Mark 7
The contextual force of this text has important implications for our grasp of the doctrinal coherence of the canon of Scripture. Jesus gives a clear rejection of human tradition when it impinges on the moral law of God and leads to a practice and preference of the human over the divine. In addition, he shows the permanent relevance of the moral law in its relation to the ceremonial law, as well as Israel’s civil law, in his purpose and consummation of redemption.
I. Jesus rejected human tradition in favor of the moral law.
A. (Verses 1–5)—The Pharisees criticized the disciples of Jesus for not following their tradition of washing.
This was not a matter of ceremonial law that Jews regularly observed, but traditions introduced by scribes.

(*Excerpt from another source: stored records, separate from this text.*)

(** * draw.py: heat-map pixel art, grid construction and commit driver

    A shallow embedding of [draw.py] and the properties of its grid
    compositor, shading mapper, date helpers, preview totals and commit
    driver.

    Conventions of the embedding:
    - Python integers are [Z]; loop indices produced by [range] and
      [enumerate] are [nat] and are injected into [Z] where they are used
      as subscripts or in arithmetic.
    - A Python exception is the [None] of the option monad
      ([IndexError] for subscripts, [OverflowError] for dates).
    - The module-level [grid], mutated in place by the source, is threaded
      explicitly through the functions that touch it.  Its seven rows are
      distinct list objects (built by a comprehension), so a nested list
      value is an exact model.
    - What the script prints is a list of structured lines, one
      constructor per [print] statement, carrying the interpolated values.
    - The external [git] process is an oracle acting on an abstract
      repository state; every call and its result are appended to a
      trace. *)

From stdpp Require Import base numbers option list sorting strings gmap pretty.

Local Open Scope Z_scope.
Local Coercion Z.of_nat : nat >-> Z.

(** * Part I: the program *)

(** ** The fragment of the Python runtime the script relies on *)

Module Py.

(** Subscript resolution on a sequence of length [len]: non-negative
    indices address from the front, negative ones from the back, and
    anything else raises [IndexError]. *)
Definition index (len : nat) (i : Z) : option nat :=
  if bool_decide (0 ≤ i < len) then Some (Z.to_nat i)
  else if bool_decide (- len ≤ i < 0) then Some (Z.to_nat (len + i))
  else None.

(** [l[i]] *)
Definition getitem {A} (l : list A) (i : Z) : option A :=
  k ← index (length l) i; l !! k.

(** [l[i] = v] *)
Definition setitem {A} (l : list A) (i : Z) (v : A) : option (list A) :=
  k ← index (length l) i; Some (<[k := v]> l).

(** Truth value of an integer. *)
Definition truthy (v : Z) : bool := bool_decide (v ≠ 0).

(** [range(n)] for a [nat] bound, and for an arbitrary integer bound
    (empty when the bound is not positive). *)
Definition range (n : nat) : list nat := seq 0 n.

Definition rangeZ (n : Z) : list nat := seq 0 (Z.to_nat n).

(** [range(start, stop, step)] for a positive [step]. *)
Definition range3 (start stop step : Z) : list Z :=
  (λ k : nat, start + step * k) <$>
    seq 0 (Z.to_nat ((stop - start + step - 1) `div` step)).

(** [enumerate(l)] *)
Definition enumerate {A} (l : list A) : list (nat * A) :=
  zip (seq 0 (length l)) l.

(** [for x in xs: body], threading the mutable state [s]; the loop
    stops at the first exception. *)
Fixpoint for_ {I S} (xs : list I) (body : I → S → option S) (s : S)
  : option S :=
  match xs with
  | [] => Some s
  | x :: rest => s' ← body x s; for_ rest body s'
  end.

(** *** [datetime] and [timedelta]

    A [datetime] is the proleptic Gregorian ordinal of its day
    (day 1 is 0001-01-01, a Monday) and the microseconds elapsed since
    midnight.  The representable days are those of the years 1 to 9999;
    arithmetic leaving that range raises [OverflowError]. *)
Record datetime := Datetime { ordinal : Z; micros : Z }.

Definition MINORDINAL : Z := 1.
Definition MAXORDINAL : Z := 3652059.
Definition MAX_DELTA_DAYS : Z := 999999999.
(** [timedelta(days=n)], as its number of days. *)
Definition timedelta_days (n : Z) : option Z :=
  if bool_decide (- MAX_DELTA_DAYS ≤ n ≤ MAX_DELTA_DAYS)
  then Some n else None.

(** [timedelta(weeks=n)] *)
Definition timedelta_weeks (n : Z) : option Z := timedelta_days (7 * n).

(** [d + delta] and [d - delta] for a whole number of days. *)
Definition dt_add (d : datetime) (delta : Z) : option datetime :=
  let o := ordinal d + delta in
  if bool_decide (MINORDINAL ≤ o ≤ MAXORDINAL)
  then Some (Datetime o (micros d)) else None.

Definition dt_sub (d : datetime) (delta : Z) : option datetime :=
  dt_add d (- delta).

(** [d.weekday()]: Monday is 0 and Sunday is 6. *)
Definition weekday (d : datetime) : Z := (ordinal d + 6) `mod` 7.

Definition SUNDAY : Z := 6.

(** [d.replace(hour=0, minute=0, second=0, microsecond=0)] *)
Definition replace_midnight (d : datetime) : datetime :=
  Datetime (ordinal d) 0.

(** The order of [datetime] values. *)
Definition dt_lt (a b : datetime) : Prop :=
  ordinal a < ordinal b ∨ (ordinal a = ordinal b ∧ micros a < micros b).

Definition dt_le (a b : datetime) : Prop := dt_lt a b ∨ a = b.

(** *** [subprocess.run]

    What a call passes to the child process, and what comes back. *)
Record invocation := Invocation {
  argv : list string;
  env : gmap string string
}.

Record completed := Completed {
  returncode : Z;
  stderr : string
}.

End Py.

Import Py.

(** ** Sprites *)

Abbreviation Sprite := (list (list Z)).

Definition PACMAN_LEFT : Sprite :=
  [ [0; 1; 1; 1; 1; 1; 0];
    [1; 1; 1; 1; 1; 1; 1];
    [0; 1; 1; 1; 1; 1; 1];
    [0; 0; 0; 1; 1; 1; 1];
    [0; 1; 1; 1; 1; 1; 1];
    [1; 1; 1; 1; 1; 1; 1];
    [0; 1; 1; 1; 1; 1; 0] ].

Definition GHOST : Sprite :=
  [ [0; 1; 1; 1; 1; 1; 0];
    [1; 1; 1; 1; 1; 1; 1];
    [1; 1; 0; 1; 0; 1; 1];
    [1; 1; 1; 1; 1; 1; 1];
    [1; 1; 1; 1; 1; 1; 1];
    [1; 1; 1; 1; 1; 1; 1];
    [1; 0; 1; 0; 1; 0; 1] ].

(** ** The grid *)

Abbreviation Grid := (list (list Z)).

Definition ROWS : nat := 7.
Definition COLS : nat := 52.

(** [[[0] * COLS for _ in range(7)]] *)
Definition grid0 : Grid := (λ _, replicate COLS 0) <$> range 7.

(** [grid[r][c]] *)
Definition grid_get (g : Grid) (r c : Z) : option Z :=
  row ← getitem g r; getitem row c.

(** [grid[r][c] = v]: the row object is fetched, then updated in place. *)
Definition grid_set (g : Grid) (r c : Z) (v : Z) : option Grid :=
  row ← getitem g r;
  row' ← setitem row c v;
  setitem g r row'.

Definition place (sprite : Sprite) (start_col : Z) (grid : Grid)
  : option Grid :=
  for_ (enumerate sprite) (λ '(r, row) grid,
    for_ (enumerate row) (λ '(c, val) grid,
      let col := start_col + c in
      if bool_decide (col < COLS)
      then grid_set grid r col (if truthy val then 1 else 0)
      else Some grid) grid) grid.

(** The dotted trail of row 3. *)
Definition trail (grid : Grid) : option Grid :=
  for_ (range3 11 40 2) (λ col grid, grid_set grid 3 col 1) grid.

(** The inversion loop. *)
Definition invert (grid : Grid) : option Grid :=
  for_ (range 7) (λ _r grid,
    for_ (range COLS) (λ _c grid,
      v ← grid_get grid _r _c;
      grid_set grid _r _c (1 - v)) grid) grid.

Definition COMMITS_FILL : Z := 10.

Definition compute_shading (grid : Grid) : option Grid :=
  for_ (range 7) (λ r grid,
    for_ (range COLS) (λ c grid,
      v ← grid_get grid r c;
      if truthy v then grid_set grid r c COMMITS_FILL else Some grid)
      grid) grid.
(** What [analyze_item] does once the request has passed validation. *)
Lemma analyze_item_valid (request : AnalyzeRequest) :
  both_missing request = false ->
  analyze_item request =
    let brand := or_else (req_brand request) "Unknown" in
    let item_type := lower (or_else (req_item_type request) "t-shirt") in
    let b_score := fst (get_brand_score brand item_type) in
    let brand_data := snd (get_brand_score brand item_type) in
    let m_score := calculate_material_score (req_material_composition request) in
    let q := publish_quality (weighted_quality b_score m_score) in
    wears <- calculate_predicted_wears q item_type ;;
    lifespan <- calculate_lifespan q item_type ;;
    cpw <- truediv (req_price request) (float_of_int wears) ;;
    let category_avg :=
      match dict_get item_type CATEGORY_AVERAGES with
      | Some category_data => avg_score category_data
      | None => 5.0
      end in
    validate_response
      {| quality_score := q;
         predicted_wears := wears;
         predicted_lifespan_months := lifespan;
         cost_per_wear := round cpw 2;
         verdict := generate_verdict q (round cpw 2) category_avg;
         factors := {| brand_score := b_score; material_score := m_score |};
         brand_average := option_map overall_score brand_data;
         category_average := Some category_avg;
         better_alternatives :=
           find_alternatives brand item_type (req_price request) q;
         waitlist_url := "https://cleanseam.ai/join" |}.
Proof.
  unfold both_missing, analyze_item. intro H.
  apply orb_false_iff in H. destruct H as [-> ->].
  cbv zeta.
  destruct (get_brand_score (or_else (req_brand request) "Unknown")
              (lower (or_else (req_item_type request) "t-shirt"))) as [b d].
  reflexivity.
Qed.

Lemma analyze_item_invalid (request : AnalyzeRequest) :
  both_missing request = true -> is_client_error (analyze_item request).
Proof.
  unfold both_missing, analyze_item, is_client_error. intro H.
  destruct (negb (truthy (req_brand request)) && negb (truthy (req_url request))).
  - eexists. reflexivity.
  - cbn [orb] in H. rewrite H. eexists. reflexivity.
Qed.

(** The fields of a response are those computed by the pipeline. *)
Lemma analyze_item_quality (request : AnalyzeRequest) (r : AnalyzeResponse) :
  analyze_item request = Ok r ->
  quality_score r =
    publish_quality (weighted_quality (brand_score (factors r)) (material_score (factors r)))
  /\ calculate_predicted_wears (quality_score r)
       (lower (or_else (req_item_type request) "t-shirt")) = Ok (predicted_wears r).
Proof.
  destruct (both_missing request) eqn:Hm.
  - destruct (analyze_item_invalid request Hm) as [detail ->]. discriminate.
  - rewrite (analyze_item_valid request Hm). cbv zeta.
    destruct (calculate_predicted_wears _ _) as [w|] eqn:Hw; [|discriminate].
    cbn [bind].
    destruct (calculate_lifespan _ _) as [l|]; [|discriminate].
    cbn [bind].
    destruct (truediv _ _) as [c|]; [|discriminate].
    cbn [bind]. unfold validate_response. cbn [quality_score].
    destruct (_ && _); [|discriminate].
    intros [= <-]. cbn [quality_score factors brand_score material_score predicted_wears].
    split; [reflexivity|exact Hw].
Qed.

(** C2 (counterexample): in the program's binary64 arithmetic the weighted
    sum is not the simplified form.  For brand score 3.5 and material score
    5.0 (Zara, dress, no composition) the two sums differ and so do the
    published scores: 4.0 for the program, 3.9 for the simplified form. *)
Lemma simplified_form_differs :
  weighted_quality 3.5 5.0 <> QualitySpec.simplified_quality 3.5 5.0
  /\ publish_quality (weighted_quality 3.5 5.0) = 4.0
  /\ publish_quality (QualitySpec.simplified_quality 3.5 5.0) = 3.9
  /\ fst (get_brand_score "Zara" "dress") = 3.5
  /\ calculate_material_score None = 5.0.
Proof.
  split; [|repeat split; vm_compute; reflexivity].
  apply float_neq. vm_compute. discriminate.
Qed.

(** C2 (amended): in exact arithmetic the weighted sum of the program equals
    the simplified form for all scores; the published quality score is the
    binary64 weighted sum of the program clamped to [1.0, 10.0] and rounded
    to one decimal, so for all scores, and in every response, it is one of
    the numbers k/10 with 10 <= k <= 100 and lies between 1.0 and 10.0. *)
Theorem quality_aggregation :
  (forall b m : Q,
      (QualitySpec.exact_weighted b m == QualitySpec.exact_simplified b m)%Q)
  /\ (forall b m : float,
         exists k, (10 <= k <= 100)%Z
           /\ publish_quality (weighted_quality b m) = QualitySpec.tenth k
           /\ (1.0 <=? publish_quality (weighted_quality b m)) = true
           /\ (publish_quality (weighted_quality b m) <=? 10.0) = true)
  /\ (forall request : AnalyzeRequest,
         match analyze_item request with
         | Ok r =>
             quality_score r =
               publish_quality
                 (weighted_quality (brand_score (factors r)) (material_score (factors r)))
         | Raise _ => True
         end).
Proof.
  split; [|split].
  - intros b m. unfold QualitySpec.exact_weighted, QualitySpec.exact_simplified. ring.
  - intros b m.
    destruct (publish_quality_tenth (weighted_quality b m)) as (k & Hk & E).
    exists k. split; [exact Hk|]. split; [exact E|].
    pose proof (forallb_In _ _ _ tenths_in_range (publish_quality_In (weighted_quality b m))) as H.
    cbv beta in H. apply andb_true_iff in H. exact H.
  - intro request. destruct (analyze_item request) as [r|e] eqn:E; [|exact I].
    now apply analyze_item_quality in E.
Qed.

(* ================================================================== *)
(** * Wear and lifespan predictor, and the [/analyze] pipeline *)

Lemma base_wears_In (category : string) : In (base_wears_of category) wear_baselines.
Proof.
  unfold base_wears_of, wear_baselines.
  destruct (dict_get category CATEGORY_AVERAGES) as [d|] eqn:E; [right|now left].
  apply dict_get_In in E.
  apply (in_map (fun entry => avg_wears (snd entry))) in E. exact E.
Qed.
(** * The three-layer point cloud of [Download_Activity .py]

    The script turns a table of cities, each carrying the traffic of its
    country, into a list of (lat, lon) sample points.  This file embeds
    sections 3 to 5 of the script (lines 107-190): the population weights,
    the log compression, the point count of every city, the three-layer
    jitter loop and the final down-sampling; and, before them, sections 1
    and 2 and the merge (lines 51-102): the cleaning of the two tables, the
    units, the country totals and the inner join.

    Numbers.  A pandas float column holds IEEE values.  [float64] keeps the
    three special values apart and carries a finite value as the rational
    it denotes, so finite arithmetic is exact here: rounding and overflow
    of binary64 are not part of this model.  Where rounding itself is the
    question, module [Binary64] repeats lines 107-109 on hardware floats.

    Library code.  [np.log1p], the global NumPy generator and the
    permutation behind [DataFrame.sample] are not part of the script; they
    are the fields of the class [NumPy]. *)

From Stdlib Require Import ZArith QArith Qround Lqa Lia List String Ascii Bool.
From Stdlib Require Import Sorting Permutation.
From Stdlib Require PrimFloat.
Import ListNotations.
(** * Medical note templates: a shallow embedding of [medical_note_template.py]

    The development follows the Python module top to bottom: the values a
    field can hold, the base class [MedicalNoteTemplate] (field store,
    validation, section helpers), the three concrete note classes with their
    renderers, and the factory [create_template].  Theorems about the
    embedding come after the definitions. *)

From Stdlib Require Import Ascii String ZArith.
From stdpp Require Import gmap strings list.

(** ** The Python runtime

    The module relies on a few built-ins whose behaviour is fixed by the
    interpreter and not by the module: the clock type and its two
    formatters, [repr] on strings (used when a list is interpolated into an
    f-string) and [str.lower].  They are the methods of one interface. *)

Class PyRuntime := {
  datetime : Type;
  (** [dt.strftime('%Y-%m-%d %H:%M')] *)
  strftime : datetime → string;
  (** [dt.isoformat()] *)
  isoformat : datetime → string;
  (** [repr(s)] for a string [s] *)
  repr : string → string;
  (** [s.lower()] *)
  lower : string → string
}.

(** ** Strings *)

(** The one-character string ["\n"]. *)
Definition nl : string := String "010"%char "".

(** [s * n]: repetition; a count of zero or less gives the empty string. *)
Definition str_mul (s : string) (n : Z) : string :=
  String.concat "" (replicate (Z.to_nat n) s).
(** The listener registered for [show.bs.collapse], with [this] bound to
    the element it runs on, and the one for [hide.bs.collapse]. *)
Definition on_show (this : path) (d : node) : node :=
  updateImage [this] EXPANDED_SRC d.

Definition on_hide (this : path) (d : node) : node :=
  updateImage [this] COLLAPSED_SRC d.

Definition callback (ty : event_type) : path → node → node :=
  match ty with
  | show_bs_collapse => on_show
  | hide_bs_collapse => on_hide
  end.

Definition src_of (ty : event_type) : string :=
  match ty with
  | show_bs_collapse => EXPANDED_SRC
  | hide_bs_collapse => COLLAPSED_SRC
  end.

(** The page: its document and the listeners [.on] has registered, each an
    event type and the element it is attached to. *)
Record page : Type := Page {
  document : node;
  listeners : list (event_type * path)
}.

(** [.on(ty, f)] on a collection: one listener per member. *)
Definition on (ty : event_type) (S : collection)
    (ls : list (event_type * path)) : list (event_type * path) :=
  ls ++ ((λ p, (ty, p)) <$> S).

(** The body of [$(document).ready(function() { ... })]. *)
Definition ready (d : node) : page :=
  let d1 := updateImage (select "update-on-expand" d) COLLAPSED_SRC d in
  let l1 := on show_bs_collapse (select "update-on-expand" d1) [] in
  let l2 := on hide_bs_collapse (select "update-on-expand" d1) l1 in
  Page d1 l2.
(** * Sustainable-Energy-Systems: formal model of the ranking core

    A shallow embedding of the computational core of the repository:

    - [tools.py]: the time-of-use EV charging cost loop [ev_tou_cost], on
      exact rationals and on binary64 values;
    - [models.py]: the [Site] and [ScenarioInput] dataclasses;
    - [recommender.py]: [simple_payback], [lcoe] and
      [Recommender.score_options];
    - [feature_transition_generation.py]: [_pv_kwh_year], [_wind_kwh_year],
      [_goal_weights] and [_rank_options];
    - [eia_client.py], [nrel_client.py]: the fallible remote look-ups.

    Numbers.  Python floats are modelled by exact rationals ([Q]); the
    values that pandas/numpy columns can additionally hold (positive and
    negative infinity, not-a-number) are modelled by the type [fnum].
    Rounding error, overflow and signed zeros of binary64 are not modelled
    there.  Where a result depends on the rounding itself (the total of
    the worked charging example, the round trip of a unit conversion) a
    second model computes on binary64 values with the primitive floats of
    the kernel ([Tools64], [Conversions64]).
    Equality of rationals is [Qeq] ([==]). *)

From Stdlib Require Import QArith Qround Qminmax Qabs Lqa Lia ZArith List Bool.
From Stdlib Require Import Ascii String Permutation Sorted Qpower.
From Stdlib Require PrimFloat SpecFloat FloatOps.
Import ListNotations.

Open Scope Q_scope.

(* ================================================================== *)
(** * Python scalar helpers *)

Module Py.

(** [x % m] on floats, for a positive modulus: the result has the sign of
    the divisor, i.e. [x - m * floor (x / m)]. *)
Definition fmod (x m : Q) : Q := x - m * inject_Z (Qfloor (x / m)).

(** [round(x, 1)]: round to one decimal, ties to the even neighbour. *)
Definition round1 (x : Q) : Q :=
  let y := x * 10 in
  let z := Qfloor y in
  let frac := y - inject_Z z in
  let r := match frac ?= 1 # 2 with
           | Lt => z
           | Gt => (z + 1)%Z
           | Eq => if Z.even z then z else (z + 1)%Z
           end in
  inject_Z r / 10.

(** [x or d] for an [Optional[float]]: [None] and [0] are falsy. *)
Definition or_default (x : option Q) (d : Q) : Q :=
  match x with
  | Some v => if Qeq_bool v 0 then d else v
  | None => d
  end.

(** [x or d] for a float. *)
Definition or_num (x d : Q) : Q := if Qeq_bool x 0 then d else x.

(** Boolean comparisons [a < b] and [a <= b]. *)
Definition ltb (a b : Q) : bool :=
  match a ?= b with Lt => true | _ => false end.
Definition leb (a b : Q) : bool :=
  match a ?= b with Gt => false | _ => true end.

End Py.

(* ================================================================== *)
(** * tools.py: time-of-use EV charging cost *)

Module Tools.

(** A tariff block [((s, e), price)]: hours [s <= h < e] cost [price]. *)
Definition tariff_block : Type := (Z * Z) * Q.

Definition step_h : Q := 1 # 4.
Definition eps : Q := 1 # 1000000000.

(** The loop state: accumulated cost, clock [h], hours still to charge. *)
Record ev_state : Type := mk_ev
  { cost : Q; h : Q; remaining : Q }.

(** [block_matches hm b]: the test [(h % 24) >= s and (h % 24) < e]. *)
Definition block_matches (hm : Q) (b : tariff_block) : bool :=
  let '((s, e), _) := b in
  Py.leb (inject_Z s) hm && Py.ltb hm (inject_Z e).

B. Jesus applied to them the words of the prophets about preferring human mandates over divine mandate. (Verses 6–8)
C. Jesus illustrated this through their sophistry concerning the fifth commandment.
Due to one of their traditions about pledging property to God—without divine warrant to do so—and refusing, therefore, to give aid to one’s father and mother was a violation of clearly revealed law. That was pushed aside for the human tradition.
II. Jesus rejected the ceremonial law of clean and unclean things in favor of the moral law.
A. Jesus relegated the ceremonial laws about foods to irrelevance.
They have served their purpose and now only hide the real issue. He is not saying that a person cannot harm their body with poison or unhealthy food. He is saying that ceremonial provisions, positive commands concerning foods and animals, in Israel have served their purpose. The efforts to impose regulations concerning foods lingered in the Jew/Gentile relation in the church (Romans 14; Colossians 2:16, 20–23).
B. He listed a variety of sins that arise from within the heart and included violations of all of the ten commandments.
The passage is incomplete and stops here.